Moody’s says debt cost of IndianOil, BPCL, HPCL to drop

Credit rating agency Moody’s Investors Service said that while the recent hike in diesel price by Rs five per liter and the cap on supply of LPG cylinders to six during the year, are credit positive for the upstream companies and refiners, the overall subsidy burden on petrol products will still rise by 23 per cent to Rs 1.7 lakh crore during the financial year ending March 2013. The increased retail price will lower the total amount of the fuel subsidy by about Rs 20,000 crore for the remaining tenure of the present financial year ending March 2013. “It is now expected the fuel subsidy for the year will rise by 23 per cent to Rs 1.7 lakh crore versus Rs 1.4 lakh crore last year. Our earlier estimate was Rs 1.9 lakh crore prior to the governments’ policy initiative,” said the report.

If the government rolls back a part of the hike, as some coalition partners and members of opposition parties have demanded, the decline in subsidies will be smaller. “The total amount of the fuel subsidy will exceed our estimate if the rupee continues to depreciate or international diesel prices increase further,” the report added.

The government reimburses subsidies to state-owned oil refining and marketing firms with a lag of up to six months. In the interim, companies such as IndianOil, Hindustan Petroleum Corporation (HPCL) and Bharat Petroleum Corporation (BPCL) need to borrow money to make up the void in their cash flows caused by selling auto fuels and cooking gas below cost. Moody’s now expects IndianOil’s debt balance for the financial year to be Rs 1 lakh crore, compared with our previous estimate of Rs 1.1 lakh crore. As a result, IndianOil will save interest costs of about Rs 500 crore. “On the whole, the company’s retained-cash-flow-to-debt ra¬tio for the year is likely to improve marginally, by about 100 basis points, although it will still remain below 10 per cent,” the report said.
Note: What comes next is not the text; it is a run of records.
Lemma matchhere_spec re text : matchhere re text = true <-> starts re text.
Proof.
  remember (length re) as n eqn:En. revert re text En.
  induction (lt_wf n) as [n _ IH]. intros re text ->.
  destruct re as [|c re1]; [cbn; split; [intros _; apply starts_nil|done]|].
  assert ((exists re2, re1 = STAR :: re2) \/ ~ exists re2, re1 = STAR :: re2) as [[re2 ->]|Hns].
  { destruct re1 as [|s re2]; [right; by intros [? ?]|]. destruct (decide (s = STAR)) as [->|]; [left; eauto|].
    right. intros [? ?]. congruence. }
  { rewrite matchhere_star, matchstar_spec, starts_star by done. setoid_rewrite (IH (length re2)); [done|cbn; lia|done]. }
  destruct (decide (re1 = [] /\ c = DOLLAR)) as [[-> ->]|Hnd].
  { rewrite starts_dollar. cbn. by destruct text. }
  assert (forall s re2, re1 = s :: re2 -> s <> STAR) as H1 by (intros s re2 -> ->; eauto).
  assert (re1 = [] -> c <> DOLLAR) as H2 by tauto.
  rewrite matchhere_one, starts_one by done. destruct text as [|t text1].
  - split; [done|]. by intros (? & ? & ? & _).
  - rewrite andb_true_iff, acceptsb, (IH (length re1)) by (cbn; lia || done). split.
    + intros [? ?]. by exists t, text1.
    + intros (? & ? & ? & ? & ?). by simplify_eq.
Qed.

Lemma match_at_spec re text : match_at re text = true <-> exists pre rest, text = pre ++ rest /\ starts re rest.
Proof.
  induction text as [|t text IH]; cbn [match_at].
  - destruct (matchhere re []) eqn:E.
    + split; [|done]. intros _. exists [], []. split; [done|]. by apply matchhere_spec.
    + split; [done|]. intros (pre & rest & [-> ->]%eq_sym%app_nil & H%matchhere_spec). congruence.
  - destruct (matchhere re (t :: text)) eqn:E.
    + split; [|done]. intros _. exists [], (t :: text). split; [done|]. by apply matchhere_spec.
    + rewrite IH. split; [intros (pre & rest & -> & H); by exists (t :: pre), rest|].
      intros ([|t' pre] & rest & Et & H); simplify_eq/=; [apply matchhere_spec in H; congruence|]. by exists pre, rest.
Qed.

(** C28: the matcher of grep accepts a line exactly when a part of it, the
    beginning if the pattern starts with [^], is a word of the regular
    expression the pattern stands for, ending at the end of the line if the
    pattern ends with [$]. *)
Theorem match_correct re text : matchre re text = true <->
  match re with
  | c :: re1 => if c =? CARET then starts re1 text
                else exists pre rest, text = pre ++ rest /\ starts re rest
  | [] => exists pre rest, text = pre ++ rest /\ starts re rest
  end.
Proof.
  unfold matchre. destruct re as [|c re1]; [apply match_at_spec|].
  destruct (c =? CARET); [apply matchhere_spec|apply match_at_spec].
Qed.
Lemma word_span q : (q < length s)%nat -> word_char (at_ s q) = true ->
  tok_ok (q, (q + span word_char (drop q s))%nat).
Proof.
  intros Hq Hw. set (n := span word_char (drop q s)).
  assert (n <= length s - q)%nat as Hn by (unfold n; rewrite <- length_drop; apply span_le).
  assert (n <> 0)%nat as Hn0.
  { unfold n. destruct (at_lookup q Hq) as [Hc _]. rewrite (drop_S _ _ _ Hc). cbn. by rewrite Hw. }
  split; [lia|]. split.
  - intros i Hi. destruct (at_lookup i ltac:(lia)) as [Hc _].
    apply (span_true word_char (drop q s) (i - q)); [rewrite lookup_drop|fold n; lia].
    by replace (q + (i - q))%nat with i by lia.
  - destruct (decide (q + n < length s)%nat) as [Hlt|]; [right|left; lia].
    destruct (at_lookup _ Hlt) as [Hc _]. rewrite <- lookup_drop in Hc. by apply span_stop in Hc.
Qed.

Lemma gettoken_spec i : (i <= length s)%nat ->
  parses (fun r i' => let '(k, t) := r in (i <= i' <= length s)%nat /\ (k <> 0 -> (i < i')%nat) /\
    (k = chr "a" -> tok_ok t)) (gettoken s i).
Proof using H0.
  intros Hi. pose proof (skip_bounds i Hi) as Hs. unfold gettoken. set (q := skip s i) in *.
  destruct (at_ s q =? 0) eqn:E0; bdestr.
  { cbn. pose proof (skip_bounds q ltac:(lia)). rewrite E0. split; [lia|done]. }
  pose proof (at_lt q E0) as Hq. pose proof (skip_stop i Hq) as Hw. fold q in Hw.
  destruct (among (str "|();&<") (at_ s q)) eqn:E1.
  { cbn. pose proof (skip_bounds (S q) ltac:(lia)). split; [lia|]. split; [lia|].
    intros E. rewrite E in E1. done. }
  destruct (at_ s q =? chr ">") eqn:E2; bdestr.
  { destruct (at_ s (S q) =? chr ">") eqn:E3; bdestr; cbn.
    - assert (S q < length s)%nat by (apply at_lt; rewrite E3; done).
      pose proof (skip_bounds (S (S q)) ltac:(lia)). split; [lia|]. split; [lia|done].
    - pose proof (skip_bounds (S q) ltac:(lia)). split; [lia|]. split; [lia|]. rewrite E2. intros E. by vm_compute in E. }
  assert (word_char (at_ s q) = true) as Hwc.
  { unfold word_char. rewrite Hw. cbn [negb andb]. destruct (among symbols (at_ s q)) eqn:Es; [|done].
    apply among_elem, symbols_cases in Es as [Es|Es]; congruence. }
  pose proof (word_span q Hq Hwc) as Ht. pose proof Ht as [Hb _].
  cbn. pose proof (skip_bounds (q + span word_char (drop q s)) ltac:(lia)). split; [lia|]. split; [lia|done].
Qed.

Lemma skip_idem i : (i <= length s)%nat -> skip s (skip s i) = skip s i.
Proof using H0.
  intros Hi. pose proof (skip_bounds i Hi) as Hs. set (j := skip s i) in *. unfold skip at 1.
  destruct (decide (j < length s)%nat) as [Hj|Hj].
  - destruct (at_lookup j Hj) as [Hc _]. rewrite (drop_S _ _ _ Hc). cbn [span].
    pose proof (skip_stop i Hj) as Hw. fold j in Hw. rewrite Hw. lia.
  - rewrite drop_ge by lia. cbn. lia.
Qed.

Lemma peek_spec toks i : (i <= length s)%nat ->
  parses (fun (b : bool) i' => (i <= i' <= length s)%nat /\ (b = true -> at_ s (skip s i') <> 0)) (peek s toks i).
Proof using H0.
  intros Hi. pose proof (skip_bounds i Hi) as Hs. cbn. rewrite skip_idem by done. split; [lia|].
  intros [E _]%andb_prop. bdestr. done.
Qed.

Lemma gettoken_kind i : at_ s (skip s i) <> 0 -> parses (fun r _ => r.1 <> 0) (gettoken s i).
Proof.
  intros Hc. unfold gettoken. rewrite (proj2 (Z.eqb_neq _ _) Hc).
  destruct (among (str "|();&<") _); [done|]. destruct (_ =? chr ">"); [destruct (_ =? chr ">")|]; done.
Qed.

Lemma parses_and {A} (P Q : A -> nat -> Prop) r : parses P r -> parses Q r -> parses (fun a i => P a i /\ Q a i) r.
Proof. by destruct r. Qed.

(** After a [peek] that found something, the token is consumed. *)
Lemma gettoken_moves i : (i <= length s)%nat -> at_ s (skip s i) <> 0 ->
  parses (fun _ i' => (i < i' <= length s)%nat) (gettoken s i).
Proof using H0.
  intros Hi Hc. eapply parses_mono; [apply parses_and; [by apply gettoken_spec|by apply gettoken_kind]|].
  intros [k t] i' [(H1 & H2 & _) H3]. specialize (H2 H3). lia.
Qed.

Lemma parseredirs_spec rs i : (i <= length s)%nat -> Forall (fun r => tok_ok r.1.1) rs ->
  parses (fun rs' i' => (i <= i' <= length s)%nat /\ Forall (fun r => tok_ok r.1.1) rs') (parseredirs s rs i).
Proof using H0 Hlen.
  intros Hi Hrs. unfold parseredirs. set (j := i) at 2.
  apply (parses_loop _ (fun rs i' => (j <= i' <= length s)%nat /\ Forall (fun r => tok_ok r.1.1) rs) _ (length s));
    [|by split; [unfold j; lia|]|done|lia].
  intros rs1 i1 [Hj Hr1] Hi1. unfold parseredirs_body. eapply parses_bind; [by apply peek_spec|].
  intros b i2 [Hi2 Hb]. destruct b; [|by split; [lia|]]. eapply parses_bind; [apply gettoken_moves; [lia|auto]|].
  intros [t u] i3 Hi3. eapply parses_bind; [apply gettoken_spec; lia|]. intros [k file] i4 (Hi4 & _ & Hf).
  destruct (k =? chr "a") eqn:Ek; bdestr; cbn [negb]; [|cbn; set_solver].
  split; [split; [lia|]|lia]. apply Forall_app. split; [done|]. apply Forall_singleton.
  repeat case_match; by apply Hf.
Qed.

Lemma parseexec_loop rs i : (i <= length s)%nat -> Forall (fun r => tok_ok r.1.1) rs ->
  parses (fun a i' => (i <= i' <= length s)%nat /\ Forall tok_ok a.1 /\ Forall (fun r => tok_ok r.1.1) a.2)
    (loop (parseexec_body s) ([], rs) i).
Proof using H0 Hlen.
  intros Hi Hrs. set (j := i) at 1.
  apply (parses_loop _ (fun a i' => (j <= i' <= length s)%nat /\ Forall tok_ok a.1 /\ Forall (fun r => tok_ok r.1.1) a.2)
    _ (length s)); [|by split; [unfold j; lia|split; [constructor|]]|done|lia].
  intros [argv rs1] i1 (Hj & Ha & Hr1) Hi1. cbn [fst snd] in *. unfold parseexec_body.
  eapply parses_bind; [by apply peek_spec|]. intros b i2 [Hi2 _]. destruct b; [by split; [lia|]|].
  eapply parses_bind; [apply gettoken_spec; lia|]. intros [k t] i3 (Hi3 & Hk & Ht).
  destruct (k =? 0) eqn:E0; bdestr; [by split; [lia|]|]. specialize (Hk E0).
  destruct (k =? chr "a") eqn:Ek; bdestr; cbn [negb]; [|cbn; set_solver].
  destruct (MAXARGS <=? _); [cbn; set_solver|].
  eapply parses_bind; [apply parseredirs_spec; [lia|done]|]. intros rs2 i4 [Hi4 Hr2].
  split; [split; [lia|]|lia]. cbn. split; [|done]. apply Forall_app. split; [done|]. by apply Forall_singleton, Ht.
Qed.

(** The tokens of a command. *)
Fixpoint toks (c : cmd) : list tok :=
  match c with
  | EXEC argv => argv
  | REDIR c file _ _ => toks c ++ [file]
  | PIPE l r => toks l ++ toks r
  | LIST l r => toks l ++ toks r
  | BACK c => toks c
  end.

Lemma redirected_ok c rs : Forall tok_ok (toks c) -> Forall (fun r => tok_ok r.1.1) rs ->
  Forall tok_ok (toks (redirected c rs)).
Proof.
  intros Hc Hrs. revert c Hc; induction Hrs as [|[[file mode] fd] rs Hr Hrs IH]; intros c Hc; [done|].
  cbn. apply IH. cbn. apply Forall_app. split; [done|]. by apply Forall_singleton.
Qed.

Definition parsed (i : nat) (c : cmd) (i' : nat) : Prop := (i <= i' <= length s)%nat /\ Forall tok_ok (toks c).

Lemma parse_back_loop c i : (i <= length s)%nat -> Forall tok_ok (toks c) -> parses (parsed i) (loop (parse_back s) c i).
Proof using H0 Hlen.
  intros Hi Hc. set (j := i) at 1. apply (parses_loop _ (fun c i' => parsed j c i') _ (length s));
    [|by split; [unfold j; lia|]|done|lia].
  intros c1 i1 [Hj Hc1] Hi1. unfold parse_back. eapply parses_bind; [by apply peek_spec|].
  intros b i2 [Hi2 Hb]. destruct b; [|by split; [lia|]]. eapply parses_bind; [apply gettoken_moves; [lia|auto]|].
  intros tk i3 Hi3; cbn beta in Hi3. by split; [split; [lia|]|lia].
Qed.

(** A parser of lines that is right from [i] on. *)
Definition parses_from (i : nat) (line : M nat cmd) : Prop :=
  forall j, (i <= j <= length s)%nat -> parses (parsed j) (line j).

Lemma parseblock_spec line i : (i <= length s)%nat -> at_ s (skip s i) = chr "(" ->
  parses_from (S i) line -> parses (parsed i) (parseblock s line i).
Proof using H0 Hlen.
  intros Hi Hc Hl. unfold parseblock, bind at 1. cbn [peek bindr]. rewrite Hc. cbn [negb andb among existsb].
  change (negb (chr "(" =? 0) && among (str "(") (chr "(")) with true. cbn [negb].
  pose proof (skip_bounds i Hi) as Hs.
  eapply parses_bind; [apply gettoken_moves; [lia|rewrite skip_idem, Hc by done; done]|]. intros tk i1 Hi1; cbn beta in Hi1.
  eapply parses_bind; [apply Hl; lia|]. intros c i2 [Hi2 Hcok].
  eapply parses_bind; [apply peek_spec; lia|]. intros b i3 [Hi3 Hb]. destruct b; cbn [negb]; [|cbn; set_solver].
  eapply parses_bind; [apply gettoken_moves; [lia|auto]|]. intros tk2 i4 Hi4; cbn beta in Hi4.
  eapply parses_bind; [apply parseredirs_spec; [lia|constructor]|]. intros rs i5 [Hi5 Hrs].
  split; [lia|]. by apply redirected_ok.
Qed.

Lemma parseexec_spec line i : (i <= length s)%nat -> parses_from (S i) line ->
  parses (parsed i) (parseexec s line i).
Proof using H0 Hlen.
  intros Hi Hl. unfold parseexec, bind at 1. cbn [peek bindr]. pose proof (skip_bounds i Hi) as Hs.
  destruct (_ && _) eqn:Eb.
  - apply andb_prop in Eb as [_ Eb]. apply among_elem, list_elem_of_singleton in Eb.
    eapply parses_mono; [apply parseblock_spec; [lia|by rewrite skip_idem|]|].
    + intros j Hj. apply Hl. lia.
    + intros c i' [? ?]. by split; [lia|].
  - eapply parses_bind; [apply parseredirs_spec; [lia|constructor]|]. intros rs i1 [Hi1 Hrs].
    eapply parses_bind; [apply parseexec_loop; [lia|done]|]. intros [argv rs'] i2 (Hi2 & Ha & Hr).
    split; [lia|]. by apply redirected_ok.
Qed.

(** The recursion is never deeper than one call for each character left. *)
Lemma parsepipe_spec line n i : (i <= length s)%nat -> (length s - i + 1 <= n)%nat -> parses_from (S i) line ->
  parses (parsed i) (parsepipe s line n i).
Proof using H0 Hlen.
  revert i; induction n as [|n IH]; intros i Hi Hn Hl; [lia|]. cbn [parsepipe].
  eapply parses_bind; [by apply parseexec_spec|]. intros c i1 [Hi1 Hc].
  eapply parses_bind; [apply peek_spec; lia|]. intros b i3 [Hi3 Hb]. destruct b; [|by split; [lia|]].
  eapply parses_bind; [apply gettoken_moves; [lia|auto]|]. intros tk i4 Hi4; cbn beta in Hi4.
  eapply parses_bind; [apply IH; [lia|lia|intros j Hj; apply Hl; lia]|].
  intros r i5 [Hi5 Hr]. split; [lia|]. cbn. by apply Forall_app.
Qed.

Lemma parse_spec n i : (i <= length s)%nat -> (length s - i + 2 <= n)%nat -> parses (parsed i) (parseline s n i).
Proof using H0 Hlen.
  revert i; induction n as [|n IH]; intros i Hi Hn; [lia|]. cbn [parseline].
  eapply parses_bind; [apply parsepipe_spec; [lia|lia|intros j Hj; apply IH; lia]|]. intros c i1 [Hi1 Hc].
  eapply parses_bind; [apply parse_back_loop; [lia|done]|]. intros c' i2 [Hi2 Hc'].
  eapply parses_bind; [apply peek_spec; lia|]. intros b i3 [Hi3 Hb]. destruct b; [|by split; [lia|]].
  eapply parses_bind; [apply gettoken_moves; [lia|auto]|]. intros tk i4 Hi4; cbn beta in Hi4.
  eapply parses_bind; [apply IH; lia|]. intros r i5 [Hi5 Hr]. split; [lia|]. cbn. by apply Forall_app.
Qed.

(** [nulterminate] changes the line only where tokens end. *)
Lemma nul_lookup es b i : (fold_left (fun b e => <[e := 0]> b) es b : list Z) !! i =
  if decide (i ∈ es /\ i < length b)%nat then Some 0 else b !! i.
Proof.
  revert b; induction es as [|e es IH]; intros b; cbn [fold_left].
  { destruct (decide _) as [[?%elem_of_nil _]|]; done. }
  rewrite IH, length_insert. destruct (decide (e = i)) as [->|He].
  - destruct (decide (i < length b)%nat) as [Hb|Hb].
    + rewrite list_lookup_insert_eq by done. destruct (decide _) as [_|]; destruct (decide _) as [_|Hn]; try done;
        exfalso; apply Hn; set_solver.
    + rewrite list_insert_ge by lia. do 2 (destruct (decide _) as [[? ?]|]; [lia|]). done.
  - rewrite list_lookup_insert_ne by done.
    destruct (decide (i ∈ es /\ _)) as [[H1 H2]|H1]; destruct (decide (i ∈ e :: es /\ _)) as [[H3 H4]|H3]; try done; set_solver.
Qed.

Lemma ends_toks c : ends c = (toks c).*2.
Proof. induction c as [|c IH| | |]; cbn [ends toks]; rewrite ?fmap_app; rewrite ?IH; try congruence; done. Qed.

Lemma span_exact f l r n c : length l = n -> Forall (fun x => f x = true) l -> f c = false -> span f (l ++ c :: r) = n.
Proof. intros <- Hl Hc. induction Hl as [|x l Hx Hl IH]; cbn; [by rewrite Hc|]. by rewrite Hx, IH. Qed.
The report said ONGC’s subsidy burden will also come down by about Rs 6,500 crore for the year, which will consequently lower the shortfall in its expected revenue and EBITDA by the same amount.

We expect ONGC to share about 32 per cent, same as the last financial year, of the total subsidy for the full financial year, which means the firm’s share of the subsidy burden will still be about Rs 54,000 crore for the present financial year.

The increase in the retail diesel price is the first since June 2011. Since then, import parity prices, which are used as a reference to calculate the subsidies, have risen by nearly 25 per cent because of higher golbal diesel prices and the weak rupee. But the near double-digit inflation and the political conseq-uences of pushing thro¬ugh unpopular reforms have kept the frequency of price hikes low, the report added.